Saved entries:
>>>

(** * The Phoible raw-data pipeline of [cldfbench_myphoible.py]

    A shallow embedding of the reader, normaliser, identifier generator and
    aggregator of the dataset script, with the properties its specification
    states about them.

    Python strings are sequences of Unicode code points, and the script looks
    at code points (through [ord], indexing and slicing), so a string is a
    [list N] here.  A Python exception is a [Raise] in the [result] monad.
    The libraries the script calls ([unicodedata], [unidecode], [clldutils],
    [pyclts]) are not part of the repository: they are section variables. *)

From Stdlib Require Import NArith Ascii String.
From Stdlib Require Import Hexadecimal HexadecimalFacts HexadecimalN.
From Stdlib Require Import Decimal DecimalString.
From Stdlib Require DecimalN.
From stdpp Require Import base option list gmap.

Set Default Proof Using "Type".

(** ** The fragment of Python the script uses *)

Module Py.

(** A Python [str]: its code points. *)
Abbreviation str := (list N).

(** [ord] of an ASCII character, and a string literal. *)
Definition chr (a : ascii) : N := N_of_ascii a.
Definition lit (s : string) : str := chr <$> list_ascii_of_string s.

(** The exceptions the modelled code can raise. *)
Inductive exn : Set :=
| IndexError
| KeyError
| AssertionError
| TypeError
| StopIteration
| AttributeError.

Inductive result (A : Type) : Type :=
| Ok (a : A)
| Raise (e : exn).
Arguments Ok {A} a.
Arguments Raise {A} e.

Definition bind {A B : Type} (r : result A) (f : A -> result B) : result B :=
  match r with
  | Ok a => f a
  | Raise e => Raise e
  end.

Notation "x <- e ;; k" := (bind e (fun x => k))
  (at level 100, e at next level, right associativity).

(** [for x in xs: st = body(st, x)], stopping at the first exception. *)
Fixpoint for_each {S X : Type} (body : S -> X -> result S) (xs : list X) (st : S)
  : result S :=
  match xs with
  | [] => Ok st
  | x :: xs' => st' <- body st x ;; for_each body xs' st'
  end.

(** [s[0]] and [s[-1]]: [IndexError] on the empty string. *)
Definition first (s : str) : result N :=
  match s with
  | [] => Raise IndexError
  | c :: _ => Ok c
  end.

Definition final (s : str) : result N :=
  match last s with
  | None => Raise IndexError
  | Some c => Ok c
  end.

(** [s[1:-1]]: slicing never raises; a string of length at most two gives
    the empty string. *)
Definition strip_ends (s : str) : str := removelast (tail s).

(** [s[0] == a and s[-1] == b], with the short circuit of [and]. *)
Definition bounded_by (a b : N) (s : str) : result bool :=
  c <- first s ;;
  if N.eqb c a then d <- final s ;; Ok (N.eqb d b) else Ok false.

(** [s.split(sep)[0]] for a one-character separator: the text before the
    first separator, the whole string when there is none. *)
Fixpoint split_head (sep : N) (s : str) : str :=
  match s with
  | [] => []
  | c :: s' => if N.eqb c sep then [] else c :: split_head sep s'
  end.

(** [sep in s]. *)
Definition contains (sep : N) (s : str) : bool := existsb (N.eqb sep) s.

(** Truthiness of a cell read by [csv.DictReader]: [None] (a short row) and
    the empty string are false. *)
Definition truthy (cell : option str) : bool :=
  match cell with
  | Some (_ :: _) => true
  | _ => false
  end.

(** [d[k]] on a dict: [KeyError] for a missing key. *)
Definition getitem {V : Type} (d : gmap str V) (k : str) : result V :=
  match d !! k with
  | Some v => Ok v
  | None => Raise KeyError
  end.

(** A call of a library function that ends in an [assert] on its result:
    [None] where the assertion fails. *)
Definition asserting {A : Type} (r : option A) : result A :=
  match r with
  | Some a => Ok a
  | None => Raise AssertionError
  end.

(** [next(it)]: the first item of an iterator and the iterator after it,
    [StopIteration] when it is exhausted. *)
Definition next {A : Type} (it : list A) : result (A * list A) :=
  match it with
  | [] => Raise StopIteration
  | x :: it' => Ok (x, it')
  end.

(** The receiver of a [str] method call: a cell that is [None] has no such
    method. *)
Definition str_method (cell : option str) : result str :=
  match cell with
  | Some s => Ok s
  | None => Raise AttributeError
  end.

(** An f-string hole holding a value that may be [None]. *)
Definition fmt (v : option str) : str :=
  match v with
  | Some s => s
  | None => lit "None"
  end.

(** [str(n)] for a non-negative integer. *)
Definition str_of_N (n : N) : str :=
  lit (NilEmpty.string_of_uint (N.to_uint n)).

End Py.
Import Py.

(** ** [compute_id] *)

(** The upper-case hexadecimal digit of format code [X]. *)
Definition hex_char (d : digits) : N :=
  match d with
  | d0 => chr "0" | d1 => chr "1" | d2 => chr "2" | d3 => chr "3"
  | d4 => chr "4" | d5 => chr "5" | d6 => chr "6" | d7 => chr "7"
  | d8 => chr "8" | d9 => chr "9" | da => chr "A" | db => chr "B"
  | dc => chr "C" | dd => chr "D" | de => chr "E" | df => chr "F"
  end.

(** [format(n, "X")]: the digits of [n], most significant first, no padding. *)
Definition format_X (n : N) : str := hex_char <$> to_list (N.to_hex_uint n).

(** ["{0:0{1}X}".format(n, 4)]: zero-filled on the left up to width four,
    wider when [n] needs more digits. *)
Definition format_04X (n : N) : str :=
  let ds := format_X n in
  replicate (4 - length ds) (chr "0") ++ ds.

(** One token of the fingerprint: ["u"] and the formatted code point. *)
Definition token (c : N) : str := chr "u" :: format_04X c.

(** ["".join(["u{0:0{1}X}".format(ord(char), 4) for char in text])]. *)
Definition unicode_repr (text : str) : str := concat (token <$> text).

Section ComputeId.
(** [unidecode.unidecode], and [clldutils.misc.slug], whose last statement
    before [return] asserts that only letters, digits and spaces are left:
    [None] where that assertion fails. *)
Variable unidecode : str -> str.
Variable slug : str -> option str.

Definition compute_id (text : str) : result str :=
  let unicode_repr := unicode_repr text in
  label <- asserting (slug (unidecode text)) ;;
  Ok (label ++ lit "_" ++ unicode_repr).
End ComputeId.

(** ** [normalize_grapheme] *)

Section Normalize.
(** [unicodedata.normalize("NFC", _)]. *)
Variable nfc : str -> str.

Definition normalize_grapheme (text : str) : result str :=
  let text := nfc text in
  b <- bounded_by (chr "(") (chr ")") text ;;
  let text := if b then strip_ends text else text in
  b <- bounded_by (chr "[") (chr "]") text ;;
  let text := if b then strip_ends text else text in
  Ok text.
End Normalize.

(** ** The readers *)

(** The record every reader appends.  [inv_id] is [None] while a row-inheritance
    file has not given an inventory yet; the key ["marginal"] is absent
    ([None]) except in the entries of the UPSID reader, and holds the text of a
    Python boolean. *)
Record Entry : Type := mkEntry {
  lang_id : str;
  source : str;
  inv_id : option str;
  segment_raw : str;
  marginal : option str;
}.

(** A row of [csv.DictReader]: a dict from the field names to the cells, a
    missing cell of a short row being [None].  A file read with it is given by
    [reader.fieldnames], which is [None] when the file has no first line, and
    by its rows. *)
Abbreviation Row := (gmap str (option str)).

(** *** [read_phoible_common] *)

(** The choice of the raw segment column from [reader.fieldnames]. *)
Definition segment_field_of (fieldnames : list str) : str :=
  if bool_decide (lit "PhonemeOld" ∈ fieldnames) then lit "PhonemeOld"
  else if bool_decide (lit "Segment" ∈ fieldnames) then lit "Segment"
  else lit "Phoneme".

(** The local variables of the loop over the rows. *)
Record common_state : Type := mkCommon {
  curr_inventory_id : option str;
  curr_lang_name : option str;
  entries : list Entry;
}.

Definition common_row (source_name segment_field : str)
    (st : common_state) (row : Row) : result common_state :=
  inventory <- getitem row (lit "InventoryID") ;;
  let curr_inventory_id :=
    if truthy inventory then inventory else curr_inventory_id st in
  language <- getitem row (lit "LanguageName") ;;
  let curr_lang_name :=
    if truthy language then language else curr_lang_name st in
  segment_raw <- getitem row segment_field ;;
  let entries :=
    match segment_raw with
    | Some (c :: seg) =>
        entries st ++
          [ {| lang_id := source_name ++ lit "_" ++ fmt curr_lang_name;
               source := lit "PHOIBLE_" ++ source_name;
               inv_id := curr_inventory_id;
               segment_raw := c :: seg;
               marginal := None |} ]
    | _ => entries st
    end in
  Ok (mkCommon curr_inventory_id curr_lang_name entries).

(** On a file without a first line the test ["PhonemeOld" in
    reader.fieldnames] is made on [None]. *)
Definition read_phoible_common (fieldnames : option (list str)) (rows : list Row)
    (source_name : str) : result (list Entry) :=
  match fieldnames with
  | None => Raise TypeError
  | Some fieldnames =>
      let segment_field := segment_field_of fieldnames in
      st <- for_each (common_row source_name segment_field) rows
              (mkCommon None None []) ;;
      Ok (entries st)
  end.

(** *** [read_phoible_upsid]: the loop over [UPSID_Segments.tsv] *)

(** [str(x != "0")]. *)
Definition str_ne_zero (cell : option str) : str :=
  if bool_decide (cell = Some (lit "0")) then lit "False" else lit "True".

Section Upsid.
(** The tables joined before the loop: language number to its ["name"] and
    ["id"], and character code to IPA string. *)
Variable lang_num2name : gmap str (gmap str str).
Variable segments : gmap str str.

(** A cell used as a key: [None] is a key of neither table. *)
Definition lookup_cell {V : Type} (d : gmap str V) (cell : option str) : result V :=
  match cell with
  | Some k => getitem d k
  | None => Raise KeyError
  end.

Definition upsid_row (acc : list Entry) (row : Row) : result (list Entry) :=
  num <- getitem row (lit "upsidLangNum") ;;
  lang <- lookup_cell lang_num2name num ;;
  inv_id <- getitem lang (lit "id") ;;
  name <- getitem lang (lit "name") ;;
  ccid <- getitem row (lit "upsidCCID") ;;
  ipa <- lookup_cell segments ccid ;;
  anomalous <- getitem row (lit "anomalous") ;;
  Ok (acc ++
        [ {| lang_id := lit "UPSID_" ++ name;
             source := lit "PHOIBLE_UPSID";
             inv_id := Some inv_id;
             segment_raw := ipa;
             marginal := Some (str_ne_zero anomalous) |} ]).

Definition read_upsid_segments (rows : list Row) : result (list Entry) :=
  for_each upsid_row rows [].
End Upsid.

(** *** [read_phoible_upsid]: the tables *)

(** A row of [csv.DictReader] with a cell in every column. *)
Abbreviation FullRow := (gmap str str).

(** The two dicts of dicts, by language name and by language number. *)
Abbreviation UpsidTables := (gmap str (gmap str str) * gmap str (gmap str str))%type.

(** The body of the loop over [UPSID_Languages.tsv]. *)
Definition upsid_language (tables : UpsidTables) (row : FullRow) : result UpsidTables :=
  num <- getitem row (lit "LangNum") ;;
  name <- getitem row (lit "LangName") ;;
  let lang_name2num := <[name := {[ lit "num" := num ]}]> tables.1 in
  let lang_num2name := <[num := {[ lit "name" := name ]}]> tables.2 in
  Ok (lang_name2num, lang_num2name).

(** The body of the loop over [UPSID_LanguageCodes.tsv]: the inner dicts get
    the key ["id"]. *)
Definition upsid_code (tables : UpsidTables) (row : FullRow) : result UpsidTables :=
  inventory_id <- getitem row (lit "InventoryID") ;;
  name <- getitem row (lit "LanguageName") ;;
  by_name <- getitem tables.1 name ;;
  let lang_name2num := <[name := <[lit "id" := inventory_id]> by_name]> tables.1 in
  num <- getitem row (lit "upsidLangNum") ;;
  by_num <- getitem tables.2 num ;;
  let lang_num2name := <[num := <[lit "id" := inventory_id]> by_num]> tables.2 in
  Ok (lang_name2num, lang_num2name).

Definition build_upsid_tables (languages codes : list FullRow) : result UpsidTables :=
  tables <- for_each upsid_language languages (∅, ∅) ;;
  for_each upsid_code codes tables.

(** *** [read_phoible_ra]: the loop over the data rows *)

(** [{field: value for field, value in zip(fields, row)}]: the pairs are
    entered from left to right, so of two columns with one name the right one
    stays; a column beyond the width of the row gets no key. *)
Definition dict_zip (fields row : list str) : gmap str str :=
  foldl (fun d kv => <[kv.1 := kv.2]> d) ∅ (zip fields row).

(** The columns that are not segments. *)
Definition ra_metadata : list str :=
  [lit "InventoryID"; lit "#"; lit "Language Name"; lit "Language Code"].

Definition ra_entry (inventory_id language_name segment_raw : str) : Entry :=
  {| lang_id := lit "RA_" ++ language_name;
     source := lit "PHOIBLE_RA";
     inv_id := Some inventory_id;
     segment_raw := segment_raw;
     marginal := None |}.

(** The body of [for segment_raw in fields]. *)
Definition ra_cell (data : gmap str str) (inventory_id language_name : str)
    (acc : list Entry) (segment_raw : str) : result (list Entry) :=
  if bool_decide (segment_raw ∈ ra_metadata) then Ok acc
  else
    cell <- getitem data segment_raw ;;
    if bool_decide (cell = lit "1")
    then Ok (acc ++ [ra_entry inventory_id language_name segment_raw])
    else Ok acc.

(** The body of [for row in reader]. *)
Definition ra_row (fields : list str) (acc : list Entry) (row : list str)
    : result (list Entry) :=
  let data := dict_zip fields row in
  inventory_id <- getitem data (lit "InventoryID") ;;
  language_name <- getitem data (lit "Language Name") ;;
  for_each (ra_cell data inventory_id language_name) fields acc.

(** [fields] is the third row of the file, [rows] are the rows after it, each
    the list of its cells as [csv.reader] gives them. *)
Definition read_phoible_ra_rows (fields : list str) (rows : list (list str))
    : result (list Entry) :=
  for_each (ra_row fields) rows [].

(** *** [read_phoible_ra] *)

(** [reader] holds the rows of the file: two are skipped, the third is the
    header. *)
Definition read_phoible_ra (reader : list (list str)) : result (list Entry) :=
  skipped <- next reader ;;
  skipped <- next skipped.2 ;;
  header <- next skipped.2 ;;
  let fields := header.1 in
  read_phoible_ra_rows fields header.2.

(** *** [read_phoible_saphon] *)

(** [l[17:-37]]. *)
Definition slice_17_m37 {A : Type} (l : list A) : list A :=
  drop 17 (take (length l - 37) l).

Definition saphon_cell (row : Row) (acc : list Entry) (segment_raw : str)
    : result (list Entry) :=
  cell <- getitem row segment_raw ;;
  if bool_decide (cell = Some (lit "1")) then
    name <- getitem row (lit "Name") ;;
    inventory_id <- getitem row (lit "InventoryID") ;;
    Ok (acc ++
          [ {| lang_id := lit "SAPHON_" ++ fmt name;
               source := lit "PHOIBLE_SAPHON";
               inv_id := inventory_id;
               segment_raw := segment_raw;
               marginal := None |} ])
  else Ok acc.

(** On a file without a first line the slice is taken of [None]. *)
Definition read_phoible_saphon (fieldnames : option (list str)) (rows : list Row)
    : result (list Entry) :=
  match fieldnames with
  | None => Raise TypeError
  | Some fieldnames =>
      let segments := slice_17_m37 fieldnames in
      for_each (fun acc row => for_each (saphon_cell row) segments acc) rows []
  end.

(** ** [Dataset.cmd_makecldf]: the aggregation *)

(** What [clts.bipa[normalized]] returns: an instance of
    [models.UnknownSound], or a sound with its [str] and its [name]. *)
Inductive Sound : Type :=
| UnknownSound
| KnownSound (grapheme name : str).

(** A cell of an output row: a string, or the list of the [Source] column. *)
Inductive field : Type :=
| Str (s : str)
| StrList (l : list str).

#[global] Instance field_eq_dec : EqDecision field.
Proof. solve_decision. Defined.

<<<

- **Directions**: Copy each line of the data that includes the word "left".

- **Answer below**:
(** ["{0:0{1}X}".format(n, 4)]: zero-filled on the left up to width four,
    before [return] asserts that only letters, digits and spaces are left:
    entered from left to right, so of two columns with one name the right one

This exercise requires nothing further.